The Court issues a detailed Trial Order for both jury and Court trials. This order requires submission of trial materials prior to the commencement of a civil block.
13. Under what circumstances do you accept ex parte communications from counsel? Do you consider an attorney’s communication with your clerk potential ex parte communication?
Ex parte communications are allowed only as permitted by the rules (i.e. to schedule or cancel hearings, to confirm a hearing, to find out the status of trial setting and similar matters relating to housekeeping issues). No ex parte communications are permitted regarding the merits of the case. Communications with the clerk are communications with the Court.
14. What preferences do you have for jury trials? How do you prefer voir dire to be conducted?
Exhibits should be Bates stamped, pre-marked, listed on a typed exhibit list and placed in a 3-ring binder. Also provide a list of witnesses and all proposed jury instructions. Jury instructions should be filed with District Court and a copy sent as a Word document attached to an e-mail. Jury instructions should be sent full edited as the parties wish them to go to the jury with a typed list of all JIG numbers and titles attached to the front.
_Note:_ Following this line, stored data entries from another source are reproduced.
Lemma elements_dumps fuel l : forall x acc n rest,
  Forall plain (x :: l) -> Forall (reads fuel) (x :: l) -> (length l < n)%nat ->
  elements (scan fuel) n acc (join ", " (map dumps (x :: l)) +:+ String "]" rest) = Some (JArr (rev acc ++ x :: l), rest).
Proof.
  induction l as [|y l IH]; intros x acc n rest Hp Hr Hn; destruct n as [|n]; try lia.
  - apply Forall_cons_1 in Hr as [Hx _]. cbn [map join elements]. rewrite Hx by by apply stops_ends. cbn [ws dropwhile]. simpl. by rewrite <- ?app_assoc.
  - apply Forall_cons_1 in Hr as [Hx Hr]. apply Forall_cons_1 in Hp as [_ Hp].
    change (join ", " (map dumps (x :: y :: l))) with (dumps x +:+ ", " +:+ join ", " (map dumps (y :: l)))%string.
    rewrite !string_app_assoc. cbn [elements]. rewrite Hx by by apply stops_ends.
    change (", " +:+ ?s)%string with (String "," (String " " s)).
    rewrite ws_none by done. rewrite ws_space.
    assert (forall s, ws (join ", " (map dumps (y :: l)) +:+ s) = (join ", " (map dumps (y :: l)) +:+ s)%string) as Hws.
    { intros s. apply Forall_cons_1 in Hp as [Hy _]. destruct l as [|z l]; [by apply ws_dumps|].
      change (join ", " (map dumps (y :: z :: l))) with (dumps y +:+ ", " +:+ join ", " (map dumps (z :: l)))%string.
      rewrite !string_app_assoc. by apply ws_dumps. }
    rewrite Hws, IH; [|done|done|simpl in Hn; lia]. simpl. by rewrite <- app_assoc.
Qed.
Definition member_text (kv : string * json F) : string := (quote kv.1 +:+ ": " +:+ dumps kv.2)%string.
Lemma members_dumps fuel d : forall kv acc n rest,
  Forall (fun kv => plain kv.2) (kv :: d) -> Forall (fun kv => reads fuel kv.2) (kv :: d) ->
  NoDup (dkeys (acc ++ kv :: d)) -> (length d < n)%nat ->
  members (scan fuel) n acc (join ", " (map member_text (kv :: d)) +:+ String "}" rest) = Some (JObj (acc ++ kv :: d), rest).
Proof.
  induction d as [|kv' d IH]; intros [k v] acc n rest Hp Hr Hk Hn; destruct n as [|n]; try lia;
    apply Forall_cons_1 in Hr as [Hx Hr]; apply Forall_cons_1 in Hp as [Hv Hp]; cbn [snd] in *;
    assert (dset k v acc = acc ++ [(k, v)]) as Hset by
      (apply dset_fresh, dget_None; unfold dkeys in *; rewrite fmap_app in Hk; apply NoDup_app in Hk as (_ & Hk & _);
       intros Hin; apply (Hk k Hin); by left).
  - cbn [map join]. unfold member_text at 1, quote. cbn [fst snd]. rewrite !app_cons, !string_app_assoc. cbn [members].
    change (eqc "034" QUOTE) with true. cbn iota. rewrite app_cons, app_nil, string_body_escape.
    rewrite (app_cons ":"), ws_none by done. rewrite (app_cons " "), ws_space, app_nil, ws_dumps by done.
    rewrite Hx by by apply stops_ends. rewrite ws_none by done. by rewrite Hset.
  - change (join ", " (map member_text ((k, v) :: kv' :: d))) with
      (member_text (k, v) +:+ ", " +:+ join ", " (map member_text (kv' :: d)))%string.
    rewrite !string_app_assoc. unfold member_text at 1, quote. cbn [fst snd]. rewrite !app_cons, !string_app_assoc. cbn [members].
    change (eqc "034" QUOTE) with true. cbn iota. rewrite app_cons, app_nil, string_body_escape.
    rewrite (app_cons ":"), ws_none by done. rewrite (app_cons " "), ws_space, app_nil, ws_dumps by done.
    rewrite Hx by by apply stops_ends. change (", " +:+ ?s)%string with (String "," (String " " s)).
    rewrite ws_none by done. rewrite ws_space.
    assert (forall s, ws (join ", " (map member_text (kv' :: d)) +:+ s) = (join ", " (map member_text (kv' :: d)) +:+ s)%string) as Hws.
    { intros s. destruct d; [by apply ws_none|by apply ws_none]. }
    cbn [map] in Hws |- *.
    rewrite app_nil, Hws, Hset. change (member_text kv' :: map member_text d) with (map member_text (kv' :: d)). rewrite IH; [by rewrite <- app_assoc|done|done|by rewrite <- app_assoc|simpl in Hn; lia].
Qed.
Lemma list_sum_bound {A} (f : A -> nat) l x : x ∈ l -> (f x < list_sum (map (fun x => S (f x)) l))%nat.
Proof. induction l as [|y l IH]; [by intros ?%elem_of_nil|]. intros [->|Hx]%elem_of_cons; simpl; [lia|]. specialize (IH Hx). lia. Qed.
Lemma list_sum_length {A} (f : A -> nat) l : (length l <= list_sum (map (fun x => S (f x)) l))%nat.
Proof. induction l; simpl; lia. Qed.
Lemma scan_dumps j : forall fuel, plain j -> (jsize j <= fuel)%nat -> reads fuel j.
Proof.
  induction j as [|b|z|f|s|l IH|d IH] using json_nested_ind; intros fuel Hp Hf rest Hr; try done;
    try (destruct fuel as [|fuel]; [simpl in Hf; lia|]).
  - reflexivity.
  - by destruct b.
  - by apply scan_int.
  - unfold dumps. cbn [dumps_with]. unfold quote. rewrite app_cons, string_app_assoc, app_cons, app_nil. cbn [scan].
    change (eqc "034" QUOTE) with true. cbn iota. by rewrite string_body_escape.
  - apply plain_arr in Hp. change (dumps (JArr l)) with ("[" +:+ join ", " (map dumps l) +:+ "]")%string.
    rewrite !app_cons, app_nil, string_app_assoc. cbn [scan].
    change (eqc "[" QUOTE) with false. change (eqc "[" "{") with false. change (eqc "[" "[") with true. cbn iota.
    destruct l as [|x l]; [done|].
    assert (Forall (reads fuel) (x :: l)) as Hreads.
    { rewrite Forall_forall in IH, Hp |- *. intros y Hy. apply IH; [done|by apply Hp|].
      pose proof (list_sum_bound jsize _ _ Hy). cbn [jsize] in Hf. lia. }
    pose proof (list_sum_length jsize (x :: l)) as Hlen. cbn [length] in Hlen. cbn [jsize] in Hf.
    pose proof (elements_dumps fuel l x [] fuel rest Hp Hreads ltac:(lia)) as He. cbn [rev app] in He.
    change ("]" +:+ rest)%string with (String "]" rest).
    assert (exists c t, (join ", " (map dumps (x :: l)) +:+ String "]" rest)%string = String c t /\ is_json_space c = false /\ eqc c "]" = false) as (c & t & Hc & Hs & Hb).
    { apply Forall_cons_1 in Hp as [Hx _]. destruct (dumps_first x Hx) as (c & t & Hc & Hs & Hb & _).
      destruct l; cbn [map join]; rewrite Hc; by eexists _, _. }
    rewrite Hc in He |- *. rewrite ws_none by done.
    destruct c as [[] [] [] [] [] [] [] []]; try exact He; discriminate Hb.
  - apply plain_obj in Hp as [Hk Hp]. change (dumps (JObj d)) with ("{" +:+ join ", " (map member_text d) +:+ "}")%string.
    rewrite !app_cons, app_nil, string_app_assoc. cbn [scan].
    change (eqc "{" QUOTE) with false. change (eqc "{" "{") with true. cbn iota.
    destruct d as [|kv d]; [done|].
    assert (Forall (fun kv => reads fuel kv.2) (kv :: d)) as Hreads.
    { rewrite Forall_forall in IH, Hp |- *. intros y Hy. apply IH; [done|by apply Hp|].
      pose proof (list_sum_bound (fun kv => jsize kv.2) _ _ Hy). cbn [jsize] in Hf. lia. }
    pose proof (list_sum_length (fun kv : string * json F => jsize kv.2) (kv :: d)) as Hlen. cbn [length] in Hlen. cbn [jsize] in Hf.
    pose proof (members_dumps fuel d kv [] fuel rest Hp Hreads Hk ltac:(lia)) as He. cbn [app] in He.
    change ("}" +:+ rest)%string with (String "}" rest).
    assert (exists t, (join ", " (map member_text (kv :: d)) +:+ String "}" rest)%string = String "034" t) as (t & Hc).
    { destruct d; cbn [map join]; eexists; reflexivity. }
    rewrite Hc in He |- *. rewrite ws_none by done. exact He.
Qed.
End roundtrip.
I don’t have any strong feelings about voir dire. The Court will have an informal discussion on the day of trial about courtroom procedures and requests the parties prepare a non-argumentative statement of the case that can be agreed to by both parties.
In Court trial please provide written opening statement and written closing argument. Proposed findings should also be submitted before a Court trial.
15. How are emergency issue handled?
My law clerk will attempt to schedule emergency issues as quickly as my schedule permits depending on my court assignment and physical location. T.R.O.’s will be heard as soon as possible but with regard to all parties availability.
My general policy is not to hear matters ex parte, even in emergency circumstances where contact information is available for the other party. If such a request is granted, the order would be of very limited duration until a hearing with all parties can be held.